Creditable Prescription Drug Coverage:

Prescription drug coverage (for example, from an employer or union) that is expected to pay, on average, at least as much as Medicare’s standard prescription drug coverage. People who have this kind of coverage when they become eligible for Medicare can generally keep that coverage without paying a penalty, if they decide to enroll in Medicare prescription drug coverage later.

Customer Care:

The team within our plan that can answer your questions regarding enrollment, benefits and other questions you may have as a member.

Daily cost sharing rate:

A daily cost-sharing rate may apply when your doctor prescribes less than a full month’s supply of certain drugs for you and you are required to pay a copayment.
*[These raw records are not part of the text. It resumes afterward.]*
(** * MagneticSim: magnetic-field computation engine

    A shallow embedding of the numerical core of the four scripts
    [simulator.py], [simulator_.py], [2d_sim.py] and [2d_sim_gemini.py].

    Numbers are the reals of the Standard Library: the scripts compute with
    binary64 values, and every statement below is about the exact
    arithmetic those values approximate.  NumPy arrays are lists, an
    (N,3) array is a list of [Vec3] rows, and an operation that raises in
    Python returns [None]. *)

From Stdlib Require Import Reals Lra Lia List ZArith Zfloor Bool.
Import ListNotations.
Open Scope R_scope.

(** Settles the comparisons of a goal once the numbers are known. *)
Ltac decide_reals :=
  repeat match goal with
         | |- context [Rlt_dec ?a ?b] => destruct (Rlt_dec a b); try lra
         | |- context [Req_EM_T ?a ?b] => destruct (Req_EM_T a b); try lra
         end.

(** ** NumPy primitives used by the scripts *)

Module Np.

Record Vec3 : Type := mkVec { vx : R; vy : R; vz : R }.

Definition vzero : Vec3 := mkVec 0 0 0.

Definition vadd (a b : Vec3) : Vec3 :=
  mkVec (vx a + vx b) (vy a + vy b) (vz a + vz b).

Definition vsub (a b : Vec3) : Vec3 :=
  mkVec (vx a - vx b) (vy a - vy b) (vz a - vz b).

Definition vscale (c : R) (a : Vec3) : Vec3 :=
  mkVec (c * vx a) (c * vy a) (c * vz a).

(** [a * c], componentwise, the scalar on the right. *)
Definition vmulr (a : Vec3) (c : R) : Vec3 :=
  mkVec (vx a * c) (vy a * c) (vz a * c).

(** [a / c], componentwise. *)
Definition vdiv (a : Vec3) (c : R) : Vec3 :=
  mkVec (vx a / c) (vy a / c) (vz a / c).

(** [np.dot] on two 3-vectors. *)
Definition dot (a b : Vec3) : R := vx a * vx b + vy a * vy b + vz a * vz b.

(** [np.cross] on two 3-vectors. *)
Definition cross (a b : Vec3) : Vec3 :=
  mkVec (vy a * vz b - vz a * vy b)
        (vz a * vx b - vx a * vz b)
        (vx a * vy b - vy a * vx b).

(** [np.linalg.norm] of a 3-vector. *)
Definition norm (a : Vec3) : R :=
  sqrt (vx a * vx a + vy a * vy a + vz a * vz a).

(** [np.sum(rows, axis=0)] on an (N,3) array: rows are added in order,
    starting from zero; an empty array sums to zero. *)
Definition vsum (rows : list Vec3) : Vec3 := fold_left vadd rows vzero.

(** [np.sum] of a 1-d array. *)
Definition rsum (l : list R) : R := fold_left Rplus l 0.

(** [np.linspace(start, stop, num, endpoint=False)]: [num] samples
    [start + k * step] with [step = (stop - start) / num]. *)
Definition linspace_open (start stop : R) (num : nat) : list R :=
  map (fun k => start + INR k * ((stop - start) / INR num)) (seq 0 num).

(** [np.arange(start, stop, step)] on floats: [ceil((stop - start) / step)]
    samples [start + k * step] (none when that count is negative);
    a zero step raises. *)
Definition arange (start stop step : R) : option (list R) :=
  if Req_EM_T step 0 then None
  else Some (map (fun k => start + INR k * step)
                 (seq 0 (Z.to_nat (Zceil ((stop - start) / step))))).

(** [np.diff(a)]: consecutive differences [a[k+1] - a[k]]. *)
Fixpoint diff (l : list R) : list R :=
  match l with
  | a :: (b :: _) as t => (b - a) :: diff t
  | _ => []
  end.

(** [np.diff(a, append=a[0])]; [a[0]] raises IndexError on an empty array. *)
Definition diff_append_first (a : list R) : option (list R) :=
  match a with
  | [] => None
  | a0 :: _ => Some (diff (a ++ [a0]))
  end.

(** [np.zeros_like(a)] and [np.full_like(a, v)]. *)
Definition zeros_like (a : list R) : list R := map (fun _ => 0) a.
Definition full_like (a : list R) (v : R) : list R := map (fun _ => v) a.

(** [np.stack([xs, ys, zs], axis=1)] for three arrays of one length:
    row [k] is [(xs[k], ys[k], zs[k])]. *)
Definition stack3 (xs ys zs : list R) : list Vec3 :=
  map (fun t => mkVec (fst t) (fst (snd t)) (snd (snd t)))
      (combine xs (combine ys zs)).

(** [a / b] on Python floats: ZeroDivisionError on a zero divisor. *)
Definition pydiv (a b : R) : option R :=
  if Req_EM_T b 0 then None else Some (a / b).

(** [l[-k]] for [k >= 1]: IndexError when the list has fewer than [k]
    elements. *)
Definition neg_index (l : list R) (k : nat) : option R :=
  if (k <=? length l)%nat then nth_error l (length l - k) else None.

(** [np.sign]. *)
Definition sign (x : R) : R :=
  if Rlt_dec x 0 then -1 else if Rlt_dec 0 x then 1 else 0.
A daily cost sharing rate is the copayment divided by the number of days in a month’s supply. Here is an example: If your copayment for a one-month supply of a drug is $30, and a one-month’s supply in your plan is 30 days, then your daily cost-sharing rate is $1 per day.

Deductible:

The amount you must pay before our plan begins to pay its share of your covered drugs. Depending on your plan, you will either have no deductible or a $590 annual deductible on drugs in the following tiers (Tier 3 Preferred Brand, Tier 4 Non-Preferred Drug & Tier 5 Specialty Tier).

Disenroll or Disenrollment:

The process of ending your membership in our Plan. Disenrollment can be voluntary (your own choice) or involuntary (not your own choice).

Dispensing Fee:

Pharmacists receive a dispensing fee for filling your prescription(s). This fee covers services such as: talking about your treatment with you, maintaining and checking your medication record, and providing drug information to your doctors.

Dual Eligible Special Needs Plans (D-SNP):

D-SNPs enroll individuals who are entitled to both Medicare (Title XVIII of the Social Security Act) and medical assistance from a state plan under Medicaid (Title XIX). States cover some Medicare costs, depending on the state and the individual’s eligibility.